**Excerpted records:**
(** Fuel that decoding the text of a value takes at most. *)
Fixpoint weight (v : json) : nat :=
  match v with
  | JArr items => S (list_sum (map (fun x => S (weight x)) items))
  | JObj members => S (list_sum (map (fun kv => S (weight kv.2)) members))
  | _ => 1
  end.

(** *** Notions for the round trip through the encoder and the decoder *)

(** The text of one member of a dict. *)
Abbreviation member_text :=
  (fun kv : pystr * json => encode_string kv.1 ++ [58; 32] ++ json_dumps kv.2).

(** The text after a value inside a list or a dict, or at the end. *)
Definition stops (rest : pystr) : Prop :=
  match rest with
  | [] => True
  | c :: _ => c = 44 \/ c = 93 \/ c = 125
  end.

(** What the digits of [n] are: decimal digits, not starting with a zero
    unless [n] is zero, and denoting [n]. *)
Definition decimal_of (n : N) (ds : pystr) : Prop :=
  Forall (fun c => is_digit c = true) ds
  /\ int_of_digits ds = Z.of_N n
  /\ exists c t, ds = c :: t /\ (n <> 0 -> c <> 48).

(** Decoding the text of [v] followed by [rest] yields [v] and [rest],
    given enough fuel. *)
Definition reads_back (v : json) : Prop :=
  well_formed v = true ->
  forall (fuel : nat) (rest : pystr),
    stops rest -> (weight v <= fuel)%nat ->
    scan_once fuel (json_dumps v ++ rest) = Some (v, rest).

End Json.

(** ** Exceptions and results of calls that may raise *)

Module Py.

Inductive exn : Type :=
| NameError (name : pystr)
| KeyError (key : pystr)
| OSError (msg : pystr)
| LibraryError (msg : pystr).

(** [str(e)]. *)
Definition str_exn (e : exn) : pystr :=
  match e with
  | NameError n => py "name '" ++ n ++ py "' is not defined"
  | KeyError k => py "'" ++ k ++ py "'"
  | OSError m => m
  | LibraryError m => m
  end.

Inductive outcome (A : Type) : Type :=
| Returns (a : A)
| Raises (e : exn).
Arguments Returns {A} a.
Arguments Raises {A} e.

(** The names bound in the module when its functions run: the imports of
    lines 7 to 26 and the module's own definitions. *)
Definition module_globals : list string :=
  [ "st"; "os"; "tempfile"; "json"; "datetime"; "base64"; "io"; "time";
    "Groq"; "go"; "px"; "pd"; "Image";
    "get_groq_client"; "AVAILABLE_MODELS"; "extract_text_from_pdf";
    "get_file_stats"; "analyze_with_ai"; "create_gauge_chart";
    "create_radar_chart"; "create_bar_chart"; "render_header";
    "render_sidebar"; "main" ]%string.

(** Evaluating a global name in the namespace [G]. *)
Definition resolve (G : list string) (n : string) : outcome unit :=
  if bool_decide (n ∈ G) then Returns () else Raises (NameError (py n)).

End Py.

(** ** PDF processing: [extract_text_from_pdf] and [get_file_stats] *)

Module Pdf.
Import Py PyFloat.

(** The upload: [uploaded_file.name] and [uploaded_file.getvalue()]. *)
Record UploadedFile := { name : pystr; getvalue : list N }.

(** What the PDF libraries answer.  A table is its list of rows. *)
Definition table := list (list (option pystr)).

Record plumber_page := {
  extract_text : outcome (option pystr);
  extract_tables : outcome (list table) }.

Record fitz_page := { get_text : outcome pystr }.

Record reader_page := { reader_extract_text : outcome (option pystr) }.

Record PdfLibs := {
  pdfplumber_open : list N -> outcome (list plumber_page);
  fitz_open : list N -> outcome (list fitz_page);
  PdfReader : list N -> outcome (list reader_page) }.

(** The file system: the contents of every existing path. *)
Abbreviation files := (gmap (list N) (list N)).

(** What the operating system answers to the three file operations. *)
Record OS := {
  NamedTemporaryFile : outcome pystr;
  write_error : option exn;
  unlink_error : option exn }.

(** Opening a path with a library function that takes the file's bytes. *)
Definition open_path {A} (f : list N -> outcome A) (fs : files) (path : pystr) : outcome A :=
  match fs !! path with
  | Some bytes => f bytes
  | None => Raises (OSError (py "No such file or directory"))
  end.

(** Method 1, first loop: [text += page_text + "\n\n"] for each page with text. *)
Fixpoint plumber_texts (pages : list plumber_page) (text : pystr) : pystr * outcome unit :=
  match pages with
  | [] => (text, Returns ())
  | p :: ps =>
    match extract_text p with
    | Raises e => (text, Raises e)
    | Returns None => plumber_texts ps text
    | Returns (Some page_text) =>
      if truthy page_text
      then plumber_texts ps (text ++ page_text ++ nl ++ nl)
      else plumber_texts ps text
    end
  end.

Definition table_truthy (t : table) : bool :=
  match t with [] => false | _ => true end.
(* ===== verification/_CoqProject ===== *)
-Q . S2P
Prelude.v
PyStr.v
PyText.v
KconfigText.v
Model.v
Eval.v
EvalSpec.v
EvalRefine.v
Printing.v
DepLoop.v
EvalDet.v
Values.v
SetValue.v
Validity.v
Session.v
Checks.v
Finalize.v
Tables.v
Fpspy.v
DepComplete.v
Demo.v
DepText.v
DepProps.v
ValueProps.v
ConfigFile.v
Frames.v
Tree.v
Lines.v
Reload.v
Loading.v
Saving.v
Restore.v
RoundTrip.v
FileChecks.v
FileProps.v
AnyFile.v
SyncProps.v
UnsetProps.v
Preprocess.v
Tokenize.v
Parse.v
Sanity.v
Init.v
InitProps.v
PreprocessProps.v
ParseInv.v
ExprParse.v
ExprText.v
ExprProps.v
ParseTotal.v
Edit.v
Menu.v
Display.v
Style.v
Draw.v
Dialogs.v
MenuProps.v
Repr.v
Scripts.v
Reading.v
MinConfig.v
MinProps.v
DrawProps.v
StyleProps.v
WellFormed.v
(* ===== verification/PyStr.v ===== *)
(** * Python's [str] and [int] as far as the source uses them

    Strings are [String.string]: one [ascii] per character.  The file holds the
    [str] methods ([startswith], [strip], [replace], ...), [int(s, base)],
    [str(n)] and [hex(n)], and the three quoting helpers of
    [scripts/menuconfig.py]: [escape], [unescape] and the regular expression
    [_conf_string_match].  The first block of theorems says that numbers and
    quoted strings survive being printed and read back. *)
From S2P Require Import Prelude.

(** ** Characters *)

Definition chr (n : nat) : ascii := ascii_of_nat n.
Definition NL : ascii := chr 10.
Definition BSL : ascii := "\"%char.
Definition QUOTE : ascii := chr 34.

(** [str.isspace] on one ASCII character *)
Definition is_space (c : ascii) : bool :=
  let n := nat_of_ascii c in
  ((9 <=? n)%nat && (n <=? 13)%nat) || ((28 <=? n)%nat && (n <=? 32)%nat).

(** ** Methods of [str] *)

Definition startswith (s p : string) : bool := String.prefix p s.

Definition slen (s : string) : Z := Z.of_nat (String.length s).

Fixpoint lstrip (s : string) : string :=
  match s with
  | EmptyString => EmptyString
  | String c s' => if is_space c then lstrip s' else s
  end.

Fixpoint rstrip (s : string) : string :=
  match s with
  | EmptyString => EmptyString
  | String c s' =>
      match rstrip s' with
      | EmptyString => if is_space c then EmptyString else String c EmptyString
      | r => String c r
      end
  end.

Definition strip (s : string) : string := lstrip (rstrip s).

(** [s.replace(c, r)] for a one-character [c] *)
Fixpoint replace_char (c : ascii) (r s : string) : string :=
  match s with
  | EmptyString => EmptyString
  | String d s' => if Ascii.eqb c d then r +:+ replace_char c r s'
                   else String d (replace_char c r s')
  end.

Fixpoint all_chars (p : ascii -> bool) (s : string) : bool :=
  match s with
  | EmptyString => true
  | String c s' => p c && all_chars p s'
  end.

(** [sep.join(l)] *)
Definition py_join (sep : string) (l : list string) : string := String.concat sep l.

(** [s1 < s2] on strings: by code points *)
Fixpoint str_ltb (s1 s2 : string) : bool :=
  match s1, s2 with
  | EmptyString, String _ _ => true
  | String a s1', String b s2' =>
      (nat_of_ascii a <? nat_of_ascii b)%nat
      || (Ascii.eqb a b && str_ltb s1' s2')
  | _, EmptyString => false
  end.

(** ** [int(s, base)] *)

(** The value of an alphanumeric digit, [0..35] *)
Definition digit_value (c : ascii) : option Z :=
  let n := Z.of_nat (nat_of_ascii c) in
  if (48 <=? n) && (n <=? 57) then Some (n - 48)
  else if (97 <=? n) && (n <=? 122) then Some (n - 87)
  else if (65 <=? n) && (n <=? 90) then Some (n - 55)
  else None.

(** The digits, with single underscores allowed between them *)
Fixpoint scan_digits (base : Z) (s : string) (acc : Z) (seen prev_us : bool) : option Z :=
  match s with
  | EmptyString => if prev_us || negb seen then None else Some acc
  | String c s' =>
      if Ascii.eqb c "_" then
        if prev_us then None else scan_digits base s' acc seen true
      else
        match digit_value c with
        | Some d => if d <? base then scan_digits base s' (acc * base + d) true false else None
        | None => None
        end
  end.

(** The radix a literal's prefix stands for: [0x], [0o], [0b] *)
Definition prefix_base (s : string) : option (Z * string) :=
  match s with
  | String z (String x rest) =>
      if Ascii.eqb z "0" then
        if Ascii.eqb x "x" || Ascii.eqb x "X" then Some (16, rest)
        else if Ascii.eqb x "o" || Ascii.eqb x "O" then Some (8, rest)
        else if Ascii.eqb x "b" || Ascii.eqb x "B" then Some (2, rest)
        else None
      else None
  | _ => None
  end.

Definition skip_underscore (s : string) : string :=
  match s with
  | String c rest => if Ascii.eqb c "_" then rest else s
  | EmptyString => s
  end.

Definition leading_underscore (s : string) : bool :=
  match s with String c _ => Ascii.eqb c "_" | EmptyString => false end.

(** The unsigned part: picks the radix when [base] is 0, eats the prefix *)
Definition int_body (s : string) (base : Z) : option Z :=
  let old_octal := (base =? 0) && startswith s "0" && bool_decide (prefix_base s = None) in
  let base' :=
    if base =? 0 then
      match prefix_base s with Some (b, _) => b | None => 10 end
    else base in
  let s' :=
    match prefix_base s with
    | Some (b, rest) => if b =? base' then skip_underscore rest else s
    | None => s
    end in
  if leading_underscore s' then None
  else
    match scan_digits base' s' 0 false false with
    | Some v => if old_octal && negb (v =? 0) then None else Some v
    | None => None
    end.

(** [int(s, base)]; [None] is [ValueError] *)
Definition py_int (s : string) (base : Z) : option Z :=
  match strip s with
  | String c rest =>
      if Ascii.eqb c "+" then int_body rest base
      else if Ascii.eqb c "-" then Z.opp <$> int_body rest base
      else int_body (String c rest) base
  | EmptyString => None
  end.

(** [_is_base_n(s, n)] *)
Definition is_base_n (s : string) (n : Z) : bool :=
  match py_int s n with Some _ => true | None => false end.

(** ** [str(n)] and [hex(n)] *)

Definition digit_char (d : Z) : ascii :=
  if d <? 10 then chr (Z.to_nat (d + 48)) else chr (Z.to_nat (d + 87)).
(* ===== verification/PyText.v ===== *)
(** * More of Python's [str]: lines, columns, searching

    What printing and parsing use on top of [PyStr]: [splitlines],
    [expandtabs], padding, [isspace], [isupper], [split], [replace] and the
    scanning that the regular expressions of the parser do.  Strings are ASCII. *)
From S2P Require Import Prelude PyStr.

(** ** Characters and classes of characters *)

Definition in_range_n (lo hi : nat) (c : ascii) : bool :=
  (lo <=? nat_of_ascii c)%nat && (nat_of_ascii c <=? hi)%nat.
Definition is_upper (c : ascii) : bool := in_range_n 65 90 c.
Definition is_lower (c : ascii) : bool := in_range_n 97 122 c.
Definition is_digit (c : ascii) : bool := in_range_n 48 57 c.
(** [\w] *)
Definition is_word (c : ascii) : bool := is_upper c || is_lower c || is_digit c || Ascii.eqb c "_".

(** [str.isspace] *)
Definition isspace (s : string) : bool := negb (String.eqb s "") && all_chars is_space s.

(** [str.isupper]: a cased character, and no lower-case one *)
Fixpoint any_char (p : ascii -> bool) (s : string) : bool :=
  match s with
  | EmptyString => false
  | String c s' => p c || any_char p s'
  end.
Definition isupper (s : string) : bool := any_char is_upper s && negb (any_char is_lower s).

Definition contains_char (c : ascii) (s : string) : bool := any_char (Ascii.eqb c) s.

(** [s[:-len(suffix)]] if [s.endswith(suffix)] *)
Fixpoint drop_suffix (suffix s : string) : option string :=
  if String.eqb s suffix then Some EmptyString
  else match s with
       | EmptyString => None
       | String c s' => String c <$> drop_suffix suffix s'
       end.

(** The longest prefix of characters in a class, and the rest *)
Fixpoint span (p : ascii -> bool) (s : string) : string * string :=
  match s with
  | EmptyString => (EmptyString, EmptyString)
  | String c s' => if p c then let '(a, b) := span p s' in (String c a, b) else (EmptyString, s)
  end.

(** ** Lines and columns *)

(** [str.splitlines] *)
Definition is_line_break (c : ascii) : bool := in_range_n 10 13 c || in_range_n 28 30 c.

Fixpoint splitlines (s : string) : list string :=
  let cons c ls := match ls with [] => [String c EmptyString] | l :: ls => String c l :: ls end in
  match s with
  | EmptyString => []
  | String c s' =>
      if Ascii.eqb c (chr 13) then
        match s' with
        | String d s'' => if Ascii.eqb d NL then EmptyString :: splitlines s'' else EmptyString :: splitlines s'
        | EmptyString => [EmptyString]
        end
      else if is_line_break c then EmptyString :: splitlines s'
      else cons c (splitlines s')
  end.

(** [str.expandtabs]: columns of eight, counted from the last line break *)
Definition spaces (n : nat) : string := String.concat "" (repeat " " n).

Fixpoint expandtabs_at (col : nat) (s : string) : string :=
  match s with
  | EmptyString => EmptyString
  | String c s' =>
      if Ascii.eqb c (chr 9) then
        let n := (8 - col mod 8)%nat in spaces n +:+ expandtabs_at (col + n)%nat s'
      else if Ascii.eqb c NL || Ascii.eqb c (chr 13) then String c (expandtabs_at 0%nat s')
      else String c (expandtabs_at (S col) s')
  end.
Definition expandtabs (s : string) : string := expandtabs_at 0%nat s.

(** [s.split(c)] for a one-character separator *)
Fixpoint split_on (c : ascii) (s : string) : list string :=
  match s with
  | EmptyString => [EmptyString]
  | String d s' =>
      if Ascii.eqb c d then EmptyString :: split_on c s'
      else match split_on c s' with
           | [] => [String d EmptyString]
           | l :: ls => String d l :: ls
           end
  end.

(** [s.split()], for a class of white space *)
Fixpoint fields_ (space : ascii -> bool) (s cur : string) : list string :=
  let last := if String.eqb cur "" then [] else [cur] in
  match s with
  | EmptyString => last
  | String c s' => if space c then last ++ fields_ space s' "" else fields_ space s' (cur +:+ String c "")
  end.
Definition fields (space : ascii -> bool) (s : string) : list string := fields_ space s "".

(** ['{:{}}'.format(s, n)]: padded on the right *)
Definition ljust (s : string) (n : nat) : string := s +:+ spaces (n - String.length s).

(** [s.replace(old, new)] for a nonempty [old] *)
Fixpoint replace_str (old new s : string) (skip : nat) : string :=
  match s with
  | EmptyString => EmptyString
  | String c s' =>
      match skip with
      | S k => replace_str old new s' k
      | O => if startswith s old then new +:+ replace_str old new s' (String.length old - 1)%nat
             else String c (replace_str old new s' 0%nat)
      end
  end.

(** [s.strip(chars)] *)
Fixpoint drop_while (p : ascii -> bool) (s : string) : string :=
  match s with
  | EmptyString => EmptyString
  | String c s' => if p c then drop_while p s' else s
  end.

Fixpoint drop_while_end (p : ascii -> bool) (s : string) : string :=
  match s with
  | EmptyString => EmptyString
  | String c s' =>
      match drop_while_end p s' with
      | EmptyString => if p c then EmptyString else String c EmptyString
      | r => String c r
      end
  end.

Definition strip_chars (p : ascii -> bool) (s : string) : string := drop_while p (drop_while_end p s).

(** [l[i]] with Python's negative indices; [None] is [IndexError] *)
Definition py_index {A} (l : list A) (i : Z) : option A :=
  let j := if i <? 0 then i + Z.of_nat (length l) else i in
  if j <? 0 then None else nth_error l (Z.to_nat j).

(** ** Examples *)

Example splitlines_ex : splitlines ("a" +:+ String (chr 13) (String NL ("b" +:+ String NL ""))) = ["a"; "b"].
Proof. reflexivity. Qed.
Example expandtabs_ex : expandtabs ("ab" +:+ String (chr 9) "c") = "ab      c".
Proof. reflexivity. Qed.
Example replace_str_ex : replace_str "aa" "b" "xaaaay" 0 = "xbby".
Proof. reflexivity. Qed.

**Work instruction:** Show each line in the entries that holds the string "three".

**Exercise output:**
(** What the operating system answers to the three file operations. *)
    [str(n)] and [hex(n)], and the three quoting helpers of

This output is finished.